During the Late Cretaceous to early Cenozoic, a high-standing plateau covered much of the Sevier hinterland of the North American Cordillera. Although most authors agree that this plateau was in place by the Eocene, its spatial extents, and formation and destruction are much debated. Within the region, individual thermochronology studies indicate a complicated localized history, with two likely Pre-Miocene exhumation histories not attributed to Sevier deformation alone. The purpose of this study is to create a database of published and unpublished thermochronology data across the region to identify spatial and temporal patterns in cooling that may provide clues into the landscape evolution of this broad region. By analyzing patterns of cooling across the hinterland, phases of deformation and possible drivers may be discerned. Here we present a archive of published and unpublished low- to moderate-temperature thermochronology data from Nevada, southeastern California, western Utah, and northwestern Arizona that reveal the Late Cretaceous to Pliocene landscape evolution of this region.

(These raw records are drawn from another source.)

(** A fact of each row of the catalog. *)
Ltac each_row E := repeat (apply elem_of_cons in E as [->|E]; [vm_compute|]); [..|inversion E].
(** The rows have distinct roster IDs, none empty, and every row can be dispatched. *)
Lemma row_checked m : m ∈ Models ->
  rosterIDFor m <> "" /\ hasAllowedProvider m ManagedProviderPolicy = true /\ rows_of Models (rosterIDFor m) = [m] /\
  List.find (fun m' => String.eqb (rosterIDFor m') (rosterIDFor m)) Models = Some m /\
  inverse_first Models !! rosterIDFor m = Some m.
Proof. intros E. each_row E; (split; [discriminate|auto]). Qed.
Lemma rows_of_elem models base m : m ∈ rows_of models base <-> rosterIDFor m <> "" /\ rosterIDFor m = base /\ m ∈ models.
Proof.
  unfold rows_of. rewrite list_elem_of_In, filter_In, <- list_elem_of_In, andb_true_iff, negb_true_iff, String.eqb_neq, String.eqb_eq. tauto.
Qed.
Lemma complaint_none rosterID : complaint Models ManagedProviderPolicy rosterID = None <->
  exists m, m ∈ Models /\ rosterIDFor m = (SplitEffort rosterID).1.
Proof.
  unfold complaint. split.
  - destruct (rows_of _ _) as [|m [|? ?]] eqn:R; try discriminate. intros _. exists m.
    assert (X : m ∈ rows_of Models (SplitEffort rosterID).1) by (rewrite R; left). apply rows_of_elem in X. tauto.
  - intros (m & E & <-). destruct (row_checked m E) as (_ & A & -> & _). rewrite A. reflexivity.
Qed.
Lemma catalog_id rosterID m : m ∈ Models -> rosterIDFor m = (SplitEffort rosterID).1 -> CatalogIDForRoster rosterID = m.(ID).
Proof. intros E R. unfold CatalogIDForRoster. cbv zeta. rewrite <- R. destruct (row_checked m E) as (_ & _ & _ & -> & _). reflexivity. Qed.
(** What is left of an arm no row has. *)
Lemma catalog_id_none rosterID : (forall m, m ∈ Models -> rosterIDFor m <> (SplitEffort rosterID).1) -> CatalogIDForRoster rosterID = rosterID.
Proof.
  intros N. unfold CatalogIDForRoster. destruct (List.find _ Models) as [m|] eqn:F; [|reflexivity].
  apply find_some in F as [F1 F2]. apply String.eqb_eq in F2. apply list_elem_of_In in F1. destruct (N m F1 F2).
Qed.

(** Deploying keeps what is deployed, and the set of its models. *)
Definition entry_of_row (m : Model) : DeployedEntry := {| de_Model := m.(ID); de_Provider := PrimaryProvider m |}.
Lemma ByID_row id m : ByID id = Some m -> m ∈ Models.
Proof.
  unfold ByID, model_at. destruct (byID !! id); [apply list_elem_of_lookup_2|]. cbv zeta. destruct (String.eqb _ _); [discriminate|].
  destruct (byID !! _); [apply list_elem_of_lookup_2|discriminate].
Qed.
Lemma models_by_id m m' : m ∈ Models -> m' ∈ Models -> m.(ID) = m'.(ID) -> m = m'.
Proof. intros E E'. each_row E; each_row E'; (reflexivity || discriminate). Qed.
Lemma inverse_models base m : inverse_first Models !! base = Some m -> m ∈ Models.
Proof.
  assert (C : map_Forall (fun _ m => m ∈ Models) (inverse_first Models)).
  { assert (G : forall l, l ⊆ Models -> forall inv : gmap string Model, map_Forall (fun _ m => m ∈ Models) inv -> map_Forall (fun _ m => m ∈ Models)
      (fold_left (fun inv m => let rosterID := rosterIDFor m in if String.eqb rosterID "" then inv else match inv !! rosterID with Some _ => inv | None => <[rosterID := m]> inv end) l inv)).
    { induction l as [|x l IH]; intros L inv I; [exact I|]. cbn [fold_left]. apply IH; [set_solver|]. cbv zeta.
      destruct (String.eqb _ _); [exact I|]. destruct (inv !! _); [exact I|]. apply map_Forall_insert_2; [set_solver|exact I]. }
    apply (G Models ltac:(set_solver) ∅). apply map_Forall_empty. }
  intros E. exact (C base m E).
Qed.
Definition deployed_wf (acc : list DeployedEntry * gset string) : Prop :=
  forall m, m ∈ Models -> m.(ID) ∈ acc.2 -> entry_of_row m ∈ acc.1.
Lemma deploy_wf acc id : deployed_wf acc -> deployed_wf (deploy (inverse_first Models) acc id) /\
  (forall e, e ∈ acc.1 -> e ∈ (deploy (inverse_first Models) acc id).1) /\
  (forall m, m ∈ Models -> rosterIDFor m = (SplitEffort id).1 -> entry_of_row m ∈ (deploy (inverse_first Models) acc id).1).
Proof.
  intros W. unfold deploy. destruct (inverse_first Models !! _) as [m0|] eqn:I.
  2:{ split; [exact W|split; [auto|]]. intros m E R. rewrite <- R, (proj2 (proj2 (proj2 (proj2 (row_checked m E))))) in I. discriminate. }
  pose proof (inverse_models _ _ I) as E0.
  assert (Q : forall m, m ∈ Models -> rosterIDFor m = (SplitEffort id).1 -> m = m0).
  { intros m E R. rewrite <- R, (proj2 (proj2 (proj2 (proj2 (row_checked m E))))) in I. congruence. }
  destruct (in_set m0.(ID) acc.2) eqn:D.
  - split; [exact W|split; [auto|]]. intros m E R. rewrite (Q m E R). apply (W m0 E0).
    unfold in_set in D. apply bool_decide_eq_true in D. exact D.
  - fold (entry_of_row m0). cbn [fst snd]. split; [|split].
    + intros m E. cbn [snd]. rewrite elem_of_union, elem_of_singleton. intros [X|X].
      * rewrite (models_by_id m m0 E E0 X). apply elem_of_app. right. left.
      * apply elem_of_app. left. exact (W m E X).
    + intros e X. apply elem_of_app. auto.
    + intros m E R. rewrite (Q m E R). apply elem_of_app. right. left.
Qed.
Lemma deployed_row ids m id : m ∈ Models -> rosterIDFor m = (SplitEffort id).1 -> id ∈ ids ->
  entry_of_row m ∈ DeployedModelsForRosterIDs ids.
Proof.
  intros E R. unfold DeployedModelsForRosterIDs.
  assert (G : forall acc, deployed_wf acc -> (id ∈ ids \/ entry_of_row m ∈ acc.1) ->
    entry_of_row m ∈ (fold_left (deploy (inverse_first Models)) ids acc).1).
  { induction ids as [|x ids IH]; intros acc W C; cbn [fold_left].
    - destruct C as [C|C]; [inversion C|exact C].
    - destruct (deploy_wf acc x W) as (W' & K & A). apply IH; [exact W'|]. destruct C as [C|C]; [|right; auto].
      apply elem_of_cons in C as [<-|C]; [right; apply A; assumption|left; exact C]. }
  intros C. apply G; [|left; exact C]. intros m' _ X. cbn in X. set_solver.
Qed.

(** Of a list of roster arms, validation reports exactly those whose name, less its effort, is no
    catalog row's; every other arm names its row's model, and the model is among the deployed ones. *)
Lemma validated_arms_deployed (rosterIDs : list string) (id : string) : id ∈ rosterIDs ->
  ((exists c, (id, c) ∈ ValidateRosterIDs rosterIDs) <-> (forall m, m ∈ Models -> rosterIDFor m <> (SplitEffort id).1)) /\
  (forall m, m ∈ Models -> rosterIDFor m = (SplitEffort id).1 ->
     CatalogIDForRoster id = m.(ID) /\ entry_of_row m ∈ DeployedModelsForRosterIDs rosterIDs).
Proof.
  intros I. split.
  - unfold ValidateRosterIDs, validateRosterIDs. split.
    + intros (c & C) m E R. apply list_elem_of_omap in C as (id' & _ & C).
      destruct (complaint Models ManagedProviderPolicy id') eqn:K; [|discriminate]. injection C as -> _.
      assert (complaint Models ManagedProviderPolicy id = None) by (apply complaint_none; eauto). congruence.
    + intros N. destruct (complaint Models ManagedProviderPolicy id) as [c|] eqn:K.
      * exists c. apply list_elem_of_omap. exists id. rewrite K. auto.
      * apply complaint_none in K as (m & E & R). destruct (N m E R).
  - intros m E R. split; [exact (catalog_id id m E R)|exact (deployed_row _ m id E R I)].
Qed.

The database includes radiometric ages from seventy-nine thermochronology studies (e.g. K/Ar, 40Ar/39Ar, fission track, and (U-Th)/He), using a variety of minerals (e.g., apatite, zircon, titanite, feldspar, micas, and hornblende) with a wide range of closure temperatures (75-500 °C). In total, over 3000 ages have been assembled, with ages ranging from Cretaceous through Quaternary. Data is limited in certain regions (e.g., southeastern and central Nevada) as public access is restricted or studies have not been completed. The database has revealed three main phases of cooling: (1) Cretaceous cooling is linked to magmatic cooling, Sevier contraction, and syn-convergent extension; (2) Miocene to Pliocene cooling is linked to Basin and Range extension and dextral transtension; (3) Eocene cooling in the southern Sierra Nevada, the northern and western Great Basin, and Mojave may be related to the unconformity’s development, but its cause is not entirely clear. Further, a distinct lack of regional cooling in the middle Eocene to early Miocene suggests that tectonic and erosional exhumation was insignificant during this ~30 Myr period.